La stüa è all'origine una 'scatola nella scatola', ovvero un rivestimento autoportante collocato all'interno di locali in pietra, materiale principe dell'edilizia tradizionale in valle. La foderatura lignea non aveva contatto fisico con la muratura in pietra; si sfruttava così la camera d'aria tra legno e pietra per evitare ponti termici, eventualmente costipando gli interstizi con paglia o foglie secche. Questa tecnica richiedeva alti spessori delle tavole in legno (6 cm. in media) e comportava alti costi ma anche durata pressoché perenne del prodotto. Dall'800, con la diffusione delle murature intonacate, la stüa viene costruita come rivestimento sostenuto da listelli in legno fissati al muro (in analogia con la tecnica di realizzazione del parquet tradizionale), che ammette minori spessori delle tavole, ma provoca anche una interdipendenza tra muro e fodera interna. Ne consegue che spesso l'umidità trattenuta nei muri viene trasmessa ai listelli e ai rivestimenti lignei, generando il formarsi di marcescenze. Recano spesso simboli intagliati ripetuti (la stella, la rosa a sei punte, la ruota: simboli astrali o solari, auguri di fortuna, protezione, prosperità, le croci, delle quali non occorre spiegare la carica simbolica). E, ancora, cuori, piante fronzute, altri fiori, impronte di mani o piedi, teste umane…su ante di finestre, di armadi, su testiere di letti, culle, cassepanche.
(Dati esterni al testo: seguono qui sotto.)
(** * webp-to-mp4: the frame coalescing worker (conversion-worker.js)

    A shallow embedding of [convert], the function that rebuilds the full
    frames of an animated WebP on a persistent RGBA canvas, writes one
    numbered snapshot per frame and derives the frame rate handed to the
    encoder.

    JavaScript numbers are IEEE 754 binary64 values: they are modelled by
    Rocq's primitive floats.  Indices, sizes and bytes are integers in the
    program and are modelled in [Z]; a byte buffer ([Buffer], a
    [Uint8Array]) is a list of bytes that drops stores outside its range
    and yields [undefined] for reads outside its range. *)

From stdpp Require Import base numbers list list_numbers strings pretty.
From Stdlib Require Import ZArith Lia Ascii.
From Stdlib Require Import Floats.PrimFloat Floats.FloatOps Floats.SpecFloat.
From Stdlib Require Import Numbers.Cyclic.Int63.Uint63.

Local Open Scope Z_scope.

(** ** JavaScript numbers *)

Module JS.

Abbreviation number := float.

(** The number denoted by an integer (a literal, a byte read from a
    buffer, a delay): the binary64 value nearest to it.  Below 2^63 in
    magnitude the conversion of the machine integer does the rounding;
    above, the integer is rounded as a binary64 mantissa and exponent. *)
Definition of_Z (z : Z) : number :=
  if Z.abs z <? 9223372036854775808 then
    if z <? 0 then PrimFloat.opp (PrimFloat.of_uint63 (Uint63.of_Z (- z)))
    else PrimFloat.of_uint63 (Uint63.of_Z z)
  else SF2Prim (binary_normalize FloatOps.prec FloatOps.emax z 0 false).

(** A value read from a buffer or a metadata field: [None] is
    [undefined]. *)
Abbreviation value := (option Z).

(** ToNumber: [undefined] becomes NaN. *)
Definition to_number (v : value) : number :=
  match v with
  | Some z => of_Z z
  | None => PrimFloat.nan
  end.

(** [a || d] on a numeric field: [undefined] and [0] select [d]. *)
Definition or_default (v : value) (d : Z) : Z :=
  match v with
  | Some z => if z =? 0 then d else z
  | None => d
  end.

(** [v === n] for a number literal [n]. *)
Definition strict_eq (v : value) (n : Z) : bool :=
  match v with
  | Some z => z =? n
  | None => false
  end.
Oggi in valle esiste ancora un buon numero di stüe vecchie, che motivano la permanenza di abilità tecniche per il restauro e adattamento forse più che per la costruzione di nuove stüe.
Le stüe sono un buon indicatore del livello non solo tecnico, ma anche culturale, artistico, economico dei territori di riferimento, al punto da entrare a buon diritto nel novero dei beni culturali della cultura alpina. Non a caso ne esiste una significativa rappresentanza in diversi musei alpini di storia locale.
NOTIZIE STORICO-CRITICHE
La stüa è presente in molte valli alpine, come retaggio si una cultura ampiamente diffusa e condivisa.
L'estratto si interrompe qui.